Training As If It Mattered
We all know that the beach volleyball women are very tall. We know the female gymnasts are very short. We know that weight lifters have thick, dense muscles throughout their bodies and that swimmers, who are also very strong, don’t look like them at all.
It is so, then, that your eyes can see consistent body types in each sport and development of those bodies such that the very structure of them is consistent within a sport. In other words, many of their bodies in each sport look similar.
Why, then, would it not be so that voices are also that way? Someone in a large frame is more likely to make a big sound than someone who is tiny. It’s not that is it impossible for a small person to make a “big” sound, it’s just that there are tendencies. A tall man with a long tall neck and a large larynx is going to be a bass.
There is much discussion regarding “fach” or “voice type” in classical singing. There all kinds of designations of vocalists. In CCM not so much, but there are differences and similarities there as well. We don’t talk about them, but we should. If you search YouTube you can find belters who have similar vocal production — that is if you know how to listen for vocal production as a goal in the first place.
It would be great to have research along the lines of testing whether certain physical types are more or less likely to produce certain kinds of sounds, but I realize that this would be very hard research to do. That doesn’t mean, however, that it isn’t possible. There is such as thing as sports medicine and there is far more knowledge today than there was decades ago about how muscles work not only in each sport but in each individual in that sport. Trainers understand that many kinds of exercise are necessary in order to have a body that is uniformly strong and flexible no matter what the sport, but that work on specific aspects of that sport have to be mastered. They support each other.
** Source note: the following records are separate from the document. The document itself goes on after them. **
(** * A shallow embedding of the RAGOps Lab frontend and of the backend
    contracts it relies on.

    The frontend code (src/frontend) is embedded as it is written: the
    [useChat] hook as explicit state passing over its React state, the
    trace page's client-side filter, the upload guard.  The backend is
    not part of the sources; where a property depends on it, the backend
    behaviour is modelled from the specification and marked so. *)

From Stdlib Require Import ZArith Lia Bool Ascii.
From stdpp Require Import base list gmap strings pretty.

Open Scope Z_scope.

(* ================================================================== *)
(** ** Data model: [src/frontend/src/types/api.ts] *)

(** JavaScript numbers are modelled as integers (scores and costs as
    integers in a fixed unit); strings as Rocq strings (ASCII). *)

Module Citation.
Record t := mk {
    document_id : Z;
    document_name : string;
    chunk_id : Z;
    chunk_index : Z;
    content : string;
    page_number : option Z;
    relevance_score : Z
  }.
End Citation.

Inductive Role := user | assistant | system.

Definition role_eqb (a b : Role) : bool :=
  match a, b with
  | user, user | assistant, assistant | system, system => true
  | _, _ => false
  end.

Module ChatMessage.
Record t := mk {
    role : Role;
    content : string;
    citations : option (list Citation.t);
    is_refusal : bool;
    refusal_reason : option string;
    timestamp : option string
  }.
End ChatMessage.

Module ChatRequest.
Record t := mk {
    message : string;
    session_id : option string;
    include_sources : bool;
    max_sources : Z
  }.
End ChatRequest.

Module StreamChunk.
  (** [type: "content" | "citation" | "done" | "error"] *)
Inductive kind := content | citation | done | error.

Record t := mk {
    type : kind;
    content_ : option string;
    citation_ : option Citation.t;
    error_ : option string;
    run_id : option string;
    session_id : option string
  }.
End StreamChunk.

(** JavaScript truthiness of a [string | null | undefined] value, and the
    [a || b] idiom on such values. *)
Definition truthy (o : option string) : bool :=
  match o with Some s => negb (String.eqb s "") | None => false end.

Definition js_or (o : option string) (d : string) : string :=
  match o with Some s => if String.eqb s "" then d else s | None => d end.

Definition js_or_opt (o d : option string) : option string :=
  if truthy o then o else d.

(* ================================================================== *)
(** ** The [useChat] hook: [src/frontend/src/hooks/use-chat.ts] *)

Module ChatState.
Record t := mk {
    messages : list ChatMessage.t;
    citations : list Citation.t;
    sessionId : option string;
    isStreaming : bool;
    error : option string
  }.
End ChatState.

Definition initial_state : ChatState.t :=
  ChatState.mk [] [] None false None.

Definition set_messages (s : ChatState.t) (m : list ChatMessage.t) : ChatState.t :=
  ChatState.mk m (ChatState.citations s) (ChatState.sessionId s)
    (ChatState.isStreaming s) (ChatState.error s).

Definition set_citations (s : ChatState.t) (c : list Citation.t) : ChatState.t :=
  ChatState.mk (ChatState.messages s) c (ChatState.sessionId s)
    (ChatState.isStreaming s) (ChatState.error s).

Definition stop_streaming_flag (s : ChatState.t) : ChatState.t :=
  ChatState.mk (ChatState.messages s) (ChatState.citations s)
    (ChatState.sessionId s) false (ChatState.error s).

Definition set_error_stop (s : ChatState.t) (e : string) : ChatState.t :=
  ChatState.mk (ChatState.messages s) (ChatState.citations s)
    (ChatState.sessionId s) false (Some e).

(** [{...m, content: c}] and [{...m, citations: cs}] *)
Definition with_content (m : ChatMessage.t) (c : string) : ChatMessage.t :=
  ChatMessage.mk (ChatMessage.role m) c (ChatMessage.citations m)
    (ChatMessage.is_refusal m) (ChatMessage.refusal_reason m)
    (ChatMessage.timestamp m).

Definition with_citations (m : ChatMessage.t) (cs : option (list Citation.t))
  : ChatMessage.t :=
  ChatMessage.mk (ChatMessage.role m) (ChatMessage.content m) cs
    (ChatMessage.is_refusal m) (ChatMessage.refusal_reason m)
    (ChatMessage.timestamp m).

(** [const last = msgs[msgs.length - 1];
     if (last?.role === "assistant") msgs[msgs.length - 1] = f(last)] *)
Definition update_last_assistant (f : ChatMessage.t -> ChatMessage.t)
    (msgs : list ChatMessage.t) : list ChatMessage.t :=
  match msgs !! (length msgs - 1)%nat with
  | Some last =>
      if role_eqb (ChatMessage.role last) assistant
      then <[(length msgs - 1)%nat := f last]> msgs
      else msgs
  | None => msgs
  end.

(** [String.prototype.trim]: whitespace is the ASCII part of the
    ECMAScript WhiteSpace and LineTerminator sets (TAB, LF, VT, FF, CR,
    SPACE). *)
Definition js_space (c : ascii) : bool :=
  let n := Ascii.nat_of_ascii c in
  (Nat.eqb n 9 || Nat.eqb n 10 || Nat.eqb n 11 || Nat.eqb n 12
   || Nat.eqb n 13 || Nat.eqb n 32)%bool.

Fixpoint drop_space (l : list ascii) : list ascii :=
  match l with
  | c :: r => if js_space c then drop_space r else l
  | [] => []
  end.

Definition trim (s : string) : string :=
  String.string_of_list_ascii
    (rev (drop_space (rev (drop_space (String.list_ascii_of_string s))))).

(** The locals of one [sendMessage] call that outlive a single chunk:
    the [collectedCitations] array, and the index of the message whose
    [citations] field is that very array (the [done] updater stores the
    array itself, not a copy, so later pushes are visible through it). *)
Record Turn := mkTurn {
  collected : list Citation.t;
  alias : option nat
}.

Definition empty_turn : Turn := mkTurn [] None.

(** [collectedCitations.push(c)], run at once by the loop, and seen
    through every alias of the array. *)
Definition push_citation (t : Turn) (s : ChatState.t) (c : Citation.t)
  : Turn * ChatState.t :=
  let col := collected t ++ [c] in
  let msgs := ChatState.messages s in
  let msgs' :=
    match alias t with
    | Some i =>
        match msgs !! i with
        | Some m => <[i := with_citations m (Some col)]> msgs
        | None => msgs
        end
    | None => msgs
    end in
  (mkTurn col (alias t), set_messages s msgs').

(** The [setState] updater the loop queues for a chunk, as React runs it
    on the state it renders from. It reads [collectedCitations] when it
    runs, not when it was queued: the [citation] updater copies the array
    as it is then, and the [done] updater tests its length then. *)
Definition run_updater (t : Turn) (s : ChatState.t) (ch : StreamChunk.t)
  : Turn * ChatState.t :=
  match StreamChunk.type ch with
  | StreamChunk.content =>
      let d := js_or (StreamChunk.content_ ch) "" in
      (t, set_messages s
            (update_last_assistant
               (fun last => with_content last (ChatMessage.content last +:+ d))
               (ChatState.messages s)))
  | StreamChunk.citation => (t, set_citations s (collected t))
  | StreamChunk.done =>
      let msgs := ChatState.messages s in
      let n := (length msgs - 1)%nat in
      let shared := match collected t with [] => false | _ => true end in
      let is_last_asst :=
        match msgs !! n with
        | Some last => role_eqb (ChatMessage.role last) assistant
        | None => false
        end in
      let msgs' :=
        update_last_assistant
          (fun last => with_citations last
             (if shared then Some (collected t) else None)) msgs in
      (mkTurn (collected t)
         (if shared && is_last_asst then Some n else alias t),
       ChatState.mk msgs' (ChatState.citations s)
         (js_or_opt (StreamChunk.session_id ch) (ChatState.sessionId s))
         false (ChatState.error s))
  | StreamChunk.error =>
      (t, set_error_stop s (js_or (StreamChunk.error_ ch) "Unknown error"))
  end.

Definition run_updaters (ts : Turn * ChatState.t) (q : list StreamChunk.t)
  : Turn * ChatState.t :=
  foldl (fun ts ch => run_updater ts.1 ts.2 ch) ts q.

(** The hook during a turn: the call's locals, the state of the last
    render, and the chunks whose updaters are queued since, in order. *)
Record Hook := mkHook {
  turn : Turn;
  committed : ChatState.t;
  queue : list StreamChunk.t
}.

(** The body of the [for (const line of lines)] loop for one parsed
    chunk: the push onto [collectedCitations] happens at once, the
    [setState] updater is queued. *)
Definition dispatch (h : Hook) (ch : StreamChunk.t) : Hook :=
  let enqueue := mkHook (turn h) (committed h) (queue h ++ [ch]) in
  match StreamChunk.type ch with
  | StreamChunk.content =>
      if truthy (StreamChunk.content_ ch) then enqueue else h
  | StreamChunk.citation =>
      match StreamChunk.citation_ ch with
      | Some c =>
          let ts := push_citation (turn h) (committed h) c in
          mkHook ts.1 ts.2 (queue h ++ [ch])
      | None => h
      end
  | StreamChunk.done => enqueue
  | StreamChunk.error => enqueue
  end.

(** React renders: the queued updaters run, in order. *)
Definition render (h : Hook) : Hook :=
  let ts := run_updaters (turn h, committed h) (queue h) in
  mkHook ts.1 ts.2 [].

(** A line of the event stream: a ["data: "] line whose payload parsed
    as a [StreamChunk] ([Some]), a ["data: "] line whose payload is empty
    or malformed JSON ([None], skipped), or any other line (skipped). *)
Inductive Line := DataLine (payload : option StreamChunk.t) | OtherLine.

Definition apply_line (h : Hook) (l : Line) : Hook :=
  match l with
  | DataLine (Some ch) => dispatch h ch
  | _ => h
  end.

Definition apply_lines (h : Hook) (ls : list Line) : Hook :=
  foldl apply_line h ls.

(** What happens while the loop waits on [await reader.read()]: a read
    that yields a batch of complete lines, a render of React (updates
    made outside an event handler are rendered later, when the call
    waits), the end of the body, a rejection caused by [stopStreaming]
    (the controller's abort, an [AbortError]), or another rejection.
    React may also run an updater as soon as it is queued, when no other
    update is pending (its eager state); that is a [Render] right after
    that chunk, the read split there. *)
Inductive Inp :=
  | Read (lines : list Line)
  | Render
  | Eof
  | Stop
  | ReadFail (msg : string).

(** The [while (true)] loop and the handlers after it; the state is the
    one React renders once the queued updaters (and the handler's) have
    run. A finite list that runs out leaves the call suspended on its
    next [read], after React rendered. *)
Fixpoint run_loop (h : Hook) (inps : list Inp) : ChatState.t :=
  match inps with
  | [] => committed (render h)
  | Read ls :: rest => run_loop (apply_lines h ls) rest
  | Render :: rest => run_loop (render h) rest
  | Eof :: _ => stop_streaming_flag (committed (render h))
  | Stop :: _ => stop_streaming_flag (committed (render h))
  | ReadFail m :: _ => set_error_stop (committed (render h)) m
  end.

(** The outcome of [await chat.stream(...)] and of the checks on the
    response before the loop. [NotOk None st]: the error body is not JSON
    ([.catch(() => ({ detail: "Stream request failed" }))]). *)
Inductive FetchOutcome :=
  | FetchAborted
  | FetchFailed (msg : string)
  | NotOk (detail : option (option string)) (status : Z)
  | NoBody
  | Body (inps : list Inp).

Definition stream_turn (s : ChatState.t) (fo : FetchOutcome) : ChatState.t :=
  match fo with
  | FetchAborted => stop_streaming_flag s
  | FetchFailed m => set_error_stop s m
  | NotOk d st =>
      let detail := match d with
                    | None => Some "Stream request failed"
                    | Some x => x
                    end in
      set_error_stop s (js_or detail ("Error: " +:+ pretty st))
  | NoBody => set_error_stop s "No response body"
  | Body inps => run_loop (mkHook empty_turn s []) inps
  end.

Definition user_message (text : string) : ChatMessage.t :=
  ChatMessage.mk user text None false None None.

Definition assistant_placeholder : ChatMessage.t :=
  ChatMessage.mk assistant "" None false None None.

(** The synchronous part of [sendMessage]. [snap] is the state of the
    render that created the callback (the closure's [state]); [s] is the
    current state the updaters run on. Returns the request issued, if
    any, and the state after the two initial [setState] calls (their
    updaters read nothing but the state they run on, so when React runs
    them does not matter). *)
Definition sendMessage (snap : ChatState.t) (text : string) (s : ChatState.t)
  : option ChatRequest.t * ChatState.t :=
  if String.eqb (trim text) "" || ChatState.isStreaming snap then (None, s)
  else
    let s1 := ChatState.mk (ChatState.messages s ++ [user_message text]) []
                (ChatState.sessionId s) true None in
    let s2 := set_messages s1 (ChatState.messages s1 ++ [assistant_placeholder]) in
    (Some (ChatRequest.mk text (ChatState.sessionId snap) true 5), s2).

(** A whole turn: [sendMessage] and then the stream it consumes. *)
Definition chat_turn (snap : ChatState.t) (text : string) (s : ChatState.t)
    (fo : FetchOutcome) : ChatState.t :=
  match sendMessage snap text s with
  | (None, s') => s'
  | (Some _, s') => stream_turn s' fo
  end.

Definition mk_content (d : string) : StreamChunk.t :=
  StreamChunk.mk StreamChunk.content (Some d) None None None None.

Definition mk_citation_chunk (c : Citation.t) : StreamChunk.t :=
  StreamChunk.mk StreamChunk.citation None (Some c) None None None.

Definition mk_done (sid : option string) : StreamChunk.t :=
  StreamChunk.mk StreamChunk.done None None None None sid.

(** The chunks that the stream delivers to the loop, in order. *)
Definition line_chunk (l : Line) : option StreamChunk.t :=
  match l with DataLine (Some ch) => Some ch | _ => None end.

Definition inp_chunks (i : Inp) : list StreamChunk.t :=
  match i with Read ls => omap line_chunk ls | _ => [] end.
It would be interesting to see how the small female gymnasts would do in beach volleyball and how the tall, lean women beach volleyball players would do in gymnastics. It would be equally interesting to see a true belter attempt to do an opera aria or an opera singer try to do some high belting. I know, a few have tried it, but no one has been really successful. There are reasons for that, surely, but we do not know what they are. We still have only our eyes and ears (and life experience) to guide our choices in our professional students.
And, yes, training matters. You can’t train for volleyball and be good at gymnastics. You have to be trained for the sport you do. That’s true for singing as well. Being prepared is a combination of natural tendency, proper training, long-term conditioning and true dedication to the chosen goal, whether it be for sport or music theater, or gospel, belting, rock, or jazz.